→ AIM OF THE TASK
Restrict the output to the lines below starting at the one that contains "lia | intros _; reflexivity]." and ending at the one that contains "now rewrite Ha1, IH3.", and restate them word for word, both ends included.

=== Section Start ===

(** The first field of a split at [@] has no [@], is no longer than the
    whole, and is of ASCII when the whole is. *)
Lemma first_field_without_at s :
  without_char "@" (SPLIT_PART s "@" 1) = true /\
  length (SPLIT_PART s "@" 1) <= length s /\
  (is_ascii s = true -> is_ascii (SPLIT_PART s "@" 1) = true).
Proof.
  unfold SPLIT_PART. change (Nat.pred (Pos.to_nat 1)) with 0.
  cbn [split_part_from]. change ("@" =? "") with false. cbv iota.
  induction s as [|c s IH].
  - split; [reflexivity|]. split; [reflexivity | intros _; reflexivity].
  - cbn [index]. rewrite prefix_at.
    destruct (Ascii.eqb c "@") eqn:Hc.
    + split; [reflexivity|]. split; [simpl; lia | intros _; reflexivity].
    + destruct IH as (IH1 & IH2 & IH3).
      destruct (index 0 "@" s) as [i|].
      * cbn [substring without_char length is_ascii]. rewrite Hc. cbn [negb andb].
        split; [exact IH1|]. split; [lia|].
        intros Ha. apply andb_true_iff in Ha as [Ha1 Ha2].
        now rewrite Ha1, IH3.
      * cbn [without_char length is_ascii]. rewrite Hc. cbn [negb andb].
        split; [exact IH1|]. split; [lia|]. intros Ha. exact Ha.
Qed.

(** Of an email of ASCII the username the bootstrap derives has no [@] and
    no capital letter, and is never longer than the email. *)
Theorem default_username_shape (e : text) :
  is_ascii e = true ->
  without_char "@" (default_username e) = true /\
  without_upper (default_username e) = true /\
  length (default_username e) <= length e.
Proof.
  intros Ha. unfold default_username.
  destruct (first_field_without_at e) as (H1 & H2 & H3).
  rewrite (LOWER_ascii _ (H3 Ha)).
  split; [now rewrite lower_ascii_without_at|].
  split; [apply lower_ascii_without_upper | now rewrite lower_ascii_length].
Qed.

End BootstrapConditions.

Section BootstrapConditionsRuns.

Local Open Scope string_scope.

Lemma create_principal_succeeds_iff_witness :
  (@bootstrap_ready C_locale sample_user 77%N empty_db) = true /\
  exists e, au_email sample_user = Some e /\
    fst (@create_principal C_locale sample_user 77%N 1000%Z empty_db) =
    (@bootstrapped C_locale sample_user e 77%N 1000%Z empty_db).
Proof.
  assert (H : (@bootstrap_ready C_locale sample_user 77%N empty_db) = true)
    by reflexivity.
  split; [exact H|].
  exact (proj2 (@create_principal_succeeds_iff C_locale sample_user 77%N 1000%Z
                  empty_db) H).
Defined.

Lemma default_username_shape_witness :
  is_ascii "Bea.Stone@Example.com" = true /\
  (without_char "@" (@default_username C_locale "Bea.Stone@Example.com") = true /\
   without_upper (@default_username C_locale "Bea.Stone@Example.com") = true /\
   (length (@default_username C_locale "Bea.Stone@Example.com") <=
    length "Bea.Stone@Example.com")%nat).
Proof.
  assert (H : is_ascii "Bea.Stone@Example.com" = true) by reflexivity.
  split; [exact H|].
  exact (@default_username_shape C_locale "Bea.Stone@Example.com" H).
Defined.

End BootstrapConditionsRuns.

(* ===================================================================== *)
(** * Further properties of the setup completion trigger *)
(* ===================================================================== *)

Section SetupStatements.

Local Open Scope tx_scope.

=== Section End ===

→ REPLY TO THE TASK
    + split; [reflexivity|]. split; [simpl; lia | intros _; reflexivity].
    + destruct IH as (IH1 & IH2 & IH3).
      destruct (index 0 "@" s) as [i|].
      * cbn [substring without_char length is_ascii]. rewrite Hc. cbn [negb andb].
        split; [exact IH1|]. split; [lia|].
        intros Ha. apply andb_true_iff in Ha as [Ha1 Ha2].
        now rewrite Ha1, IH3.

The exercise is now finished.